Por razones de jerarquía, y de hecho también por razones cronológicas, el decreto 124/011 prevalece en lo pertinente frente a la circular 2083. Al presente el BCU parece entender que no existe colisión entre ambas disposiciones o que las mismas pueden coexistir pacíficamente; aquí no se profundiza en las normas propias del BCU, las cuales se toman en cuenta sólo para mejor comprender el decreto de interés.
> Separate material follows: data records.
(** Push the input, at most [fuel] calls. *)
Fixpoint deflate_push (fuel : nat) (e : CcEncoder) (input out : bytes)
    : option (result bytes * CcEncoder) :=
  match fuel with
  | O => None
  | S fuel =>
      if is_nil input then Some (Ok out, e) else
      match cc_encode e input CHUNK with
      | (None, e) => Some (Err (Crypto "zlib compress failed"), e)
      | (Some (consumed, written, status), e) =>
          let input := drop (Z.to_nat consumed) input in
          let out := out ++ written in
          match status with
          | InputEmpty => Some (Ok out, e)
          | OutputFull =>
              if (consumed =? 0) && (len written =? 0) then
                Some (Err (Crypto "zlib compress stalled"), e)
              else deflate_push fuel e input out
          | StreamEnd => Some (Err (Crypto "zlib compress closed"), e)
          end
      end
  end.

(** The sync flush, at most [fuel] calls. *)
Fixpoint deflate_flush (fuel : nat) (e : CcEncoder) (out : bytes)
    : option (result bytes * CcEncoder) :=
  match fuel with
  | O => None
  | S fuel =>
      match cc_flush_sync e CHUNK with
      | (None, e) => Some (Err (Crypto "zlib compress failed"), e)
      | (Some (written, status), e) =>
          let out := out ++ written in
          match status with
          | InputEmpty =>
              if len written =? CHUNK then deflate_flush fuel e out else Some (Ok out, e)
          | OutputFull =>
              if len written =? 0 then Some (Err (Crypto "zlib compress stalled"), e)
              else deflate_flush fuel e out
          | StreamEnd => Some (Err (Crypto "zlib compress closed"), e)
          end
      end
  end.

(** [ZlibDeflate::step], [None] if a loop does not end within its bound (which
    [deflate_total] excludes). *)
Definition deflate_run (e : CcEncoder) (input : bytes) : option (result bytes * CcEncoder) :=
  match deflate_push (S (cc_encode_calls e input)) e input [] with
  | Some (Ok out, e) => deflate_flush (S (cc_flush_calls e)) e out
  | r => r
  end.

Definition zlib_deflate_step (z : ZlibDeflate) (input : bytes) : result bytes * ZlibDeflate :=
  match deflate_run (zd_enc z) input with
  | Some (r, e) => (r, {| zd_enc := e |})
  | None => (Err (Crypto "zlib compress stalled"), z)
  end.

(** ** Inflate *)

Record ZlibInflate := { zi_dec : CcDecoder; zi_max_output_size : Z }.
#[local] Instance eta_ZlibInflate : Etable ZlibInflate :=
  λ r, Build_ZlibInflate (zi_dec r) (zi_max_output_size r).
Definition zlib_inflate_new : ZlibInflate :=
  {| zi_dec := cc_decoder_new; zi_max_output_size := DEFAULT_MAX_INFLATE_OUTPUT |}.
Definition inflate_set_max_output_size (n : Z) (z : ZlibInflate) : ZlibInflate :=
  z <| zi_max_output_size := n |>.

Fixpoint inflate_loop (fuel : nat) (max : Z) (d : CcDecoder) (input out : bytes)
    : option (result bytes * CcDecoder) :=
  match fuel with
  | O => None
  | S fuel =>
      match cc_decode d input CHUNK with
      | (None, d) => Some (Err (Format "zlib decompress failed"), d)
      | (Some (consumed, written, status), d) =>
          let input := drop (Z.to_nat consumed) input in
          if Z.min (len out + len written) U64_MAX >? max then
            Some (Err (Format "zlib decompressed too large"), d)
          else
          let out := out ++ written in
          match status with
          | InputEmpty =>
              if len written =? CHUNK then inflate_loop fuel max d input out else Some (Ok out, d)
          | OutputFull =>
              if (consumed =? 0) && (len written =? 0) then
                Some (Err (Format "zlib decompress stalled"), d)
              else inflate_loop fuel max d input out
          | StreamEnd => Some (Err (Format "zlib decompress closed"), d)
          end
      end
  end.

(** Every iteration that continues consumes input or produces output below
    the cap, which bounds their number. *)
Definition inflate_fuel (max : Z) (input : bytes) : nat := S (length input + Z.to_nat max).

Definition zlib_inflate_step (z : ZlibInflate) (input : bytes) : result bytes * ZlibInflate :=
  match inflate_loop (inflate_fuel (zi_max_output_size z) input) (zi_max_output_size z)
          (zi_dec z) input [] with
  | Some (r, d) => (r, z <| zi_dec := d |>)
  | None => (Err (Format "zlib decompress stalled"), z)
  end.

(** ** The traits' implementations *)

Inductive Compress :=
  | NoneCompress
  | ZlibCompress (inner : ZlibDeflate)
  | ZlibOpenSshCompress (inner : option ZlibDeflate).

Definition zlib_compress_new : Compress := ZlibCompress zlib_deflate_new.
Definition zlib_openssh_compress_new : Compress := ZlibOpenSshCompress None.
Lemma eam_waiting seq payload rng c m frame c' :
  is_aead c = false → mac_wf m → mac_etm m = false → mac_tag_len m ≤ 64 →
  encode_stream seq payload rng c m = (Ok frame, c') →
  waiting seq frame payload (SlotStream c' m) (SlotStream c m, None) ∧
  is_aead c' = false ∧ 0 < len frame < MAX_PACKET_LEN.
Proof.
  intros Ha Hm Hetm Htl (pl & pad & enc & Hpar & Henc & Hpad & D & Ha' & ->)%eam_encoded; [|done..].
  destruct (eam_split c enc pl pad payload rng c' Hpar Henc D) as (a & c1 & D1 & Hpk).
  pose proof (eam_peeked_stable seq m _ pl pad payload rng enc a c1 c' Hm Hetm Hpar Hpk) as Hstable.
  pose proof (mac_tag_len_nonneg m Hm). set (tag := mac_tag m seq _) in *.
  assert (Hlen : len (enc ++ tag) = 4 + pl + mac_tag_len m).
  { unfold tag. rewrite len_app, (mac_tag_length m) by done. lia. }
  pose proof Hpar as (Hbs & _ & Hpl & Hn & Hmax & Hmod & Hmin).
  split; [|split; [done|unfold MAX_PACKET_LEN in *; lia]]. split.
  - intros rest. cbn [fst snd decode_slot]. unfold decode_stream. rewrite Hetm, len_app, Hlen.
    pose proof (len_nonneg rest). guard_false.
    rewrite <- app_assoc, slice_0_app, D1 by lia. rewrite app_assoc.
    unfold tag. by rewrite (eam_rest_full seq m (block_size c) pl pad payload rng enc rest a c1 c').
  - intros pre Hpre. cbn [fst snd decode_slot]. unfold decode_stream. rewrite Hetm.
    destruct (len pre <? block_size c) eqn:Eb; [exists (SlotStream c m, None); split; [done|by left]|].
    pose proof (strict_prefix_len _ _ Hpre).
    replace (slice pre 0 (block_size c)) with (slice enc 0 (block_size c)).
    + rewrite D1, (eam_rest_partial seq m (block_size c) pl pad payload rng enc a c1 c'); [|done|done|lia].
      exists (SlotStream c1 m, Some a). split; [done|by right].
    + destruct Hpre as (suf & Hsuf & _). rewrite <- (slice_0_app pre suf), <- Hsuf by lia.
      symmetry. apply slice_0_app. lia.
Qed.

Lemma mac_tag_len_le m : mac_wf m → mac_tag_len m ≤ 64.
Proof. destruct m as [[] k t e|[k|k] e]; cbn; lia. Qed.

(** Every framing: what the encoder returns, the decoder inverts. *)
Lemma encode_slot_waiting seq payload rng slot frame slot' :
  slot_wf slot → encode_slot seq payload rng slot = (Ok frame, slot') →
  waiting seq frame payload slot' (slot, None) ∧ slot_wf slot' ∧ 0 < len frame < MAX_PACKET_LEN.
Proof.
  destruct slot as [|c m|c|c]; cbn [encode_slot slot_wf].
  - intros _ [= E <-]. destruct (cleartext_stable seq _ _ _ E) as [Hs Hl].
    split; [by apply stable_waiting|done].
  - intros [Ha Hm]. destruct (encode_stream seq payload rng c m) as [r c'] eqn:E. intros [= -> <-].
    pose proof (mac_tag_len_le m Hm) as Htl. destruct (mac_etm m) eqn:Hetm.
    + destruct (etm_stable _ _ _ _ _ _ _ Ha Hm Hetm Htl E) as (Hs & Ha' & Hl).
      split; [by apply stable_waiting|done].
    + destruct (eam_waiting _ _ _ _ _ _ _ Ha Hm Hetm Htl E) as (Hs & Ha' & Hl). done.
  - destruct c as [|g| |]; try done. intros _.
    destruct (encode_gcm payload rng (CipherGcm g)) as [r c'] eqn:E. intros [= -> <-].
    destruct (gcm_stable seq _ _ _ _ _ E) as (Hs & Hw & Hl). split; [by apply stable_waiting|done].
  - destruct c as [| | |k]; try done. intros _ [= E <-].
    destruct (chachapoly_stable _ _ _ _ _ E) as (Hs & Hl). split; [by apply stable_waiting|done].
Qed.

Lemma decode_slot_nil seq slot : slot_wf slot → decode_slot seq [] slot None = (Ok None, (slot, None)).
Proof.
  destruct slot as [|c m|c|c]; intros Hw; try done.
  cbn [decode_slot]. unfold decode_stream. pose proof (block_size_pos c). destruct (mac_etm m); [done|].
  rewrite (len_nil (A := byte)). by guard_true.
Qed.
End Frames.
Como ya fue dicho, el decreto 124/011 fue emitido a instancias del BCU. Cabe agregar que fue emitido sin siquiera mencionar a la Comisión Permanente de Normas Contables Adecuadas, creada justamente para asesorar al Poder Ejecutivo en la materia y de la cual forma parte el propio BCU. Podría sostenerse que se trata de normas particulares para un conjunto específico de emisores de estados contables; sin embargo:

  • La dispersión asistemática de conjuntos normativos diferentes para distintos grupos de emisores parece al menos una desprolijidad y podría hacer dudar del compromiso para aplicar las normas internacionales de contabilidad a otros emisores de estados contables.
  • Los obligados por el nuevo decreto estaban ya obligados por las normas de aplicación más general. Una entidad debe migrar a las normas del nuevo decreto si comienza a emitir valores públicos, incluso si esto es de muy relativa significación en el contexto de sus actividades habituales y cualesquiera sean éstas.

Como también ya fue dicho, el decreto 124/011 hace obligatorias las normas adoptadas por el IASB desde la fecha de vigencia establecida por el mismo IASB. No exige explícitamente la traducción de dichas normas al español ni la publicación en Uruguay de dichas traducciones, todo lo cual permitiría cuestionar la legalidad del decreto; más allá de lo ya mencionado, no es éste un aspecto cuya discusión interese aquí.

El decreto 124/011 declara sin aplicación, sólo para los emisores de valores públicos obligados por el mismo, los decretos 103/991, 99/009, 538/009 y 37/010. Consecuentemente y en particular:

  • Las entidades comprendidas en el decreto 124/011 no están obligadas a emitir sus estados contables siguiendo los modelos o ejemplos del decreto 103/991, ni están obligados a respetar los criterios de clasificación y exposición de este otro decreto. Al presente, sin embargo, no se conoce que estas entidades tengan otra posibilidad para registrar sus estados contables en la AIN.
  • Estas entidades no están obligadas a ajustar sus estados contables por inflación, lo cual al presente deben decidir a la luz de la NIC 29. Además, en caso de ajustar por inflación, queda a su buen juicio elegir el índice general de precios a utilizar.
  • Estos emisores, en el caso que deban presentar estados consolidados, no estarían obligados a presentar también estados contables separados o individuales; de hecho, sin embargo, las normas del BCU exigen su presentación. Incluso así, en los estados individuales ya no deberán ni podrán presentarlas inversiones en subsidiarias, asociadas y empresas conjuntasaplicando el método de la participación.

Aunque el decreto 266/007 -considerado el más importante en esta temática para la generalidad de las sociedades comerciales- sigue siendo formalmente aplicable también para los obligados por el decreto 124/011, en la práctica el segundo ha sustituido completamente al primero. Cabe agregar que el decreto 135/007 sobre normas contables simplificadas nunca fue aplicable por los emisores de valores de oferta pública.

Cualquiera sea la evaluación que se haga del decreto 124/011, el mismo constituirá un antecedente ineludible para los emisores de estados contables que en el futuro deban aplicar las NIIF completas. Esto no significa que necesariamente se adopten los criterios de dicho decreto, ni mucho menos que una gran cantidad de entidades deban aplicar las NIIF completas. En definitiva y a modo de conclusión final, el decreto aquí analizado puede apurar el efectivo advenimiento de ese futuro que ahora apenas se está imaginando.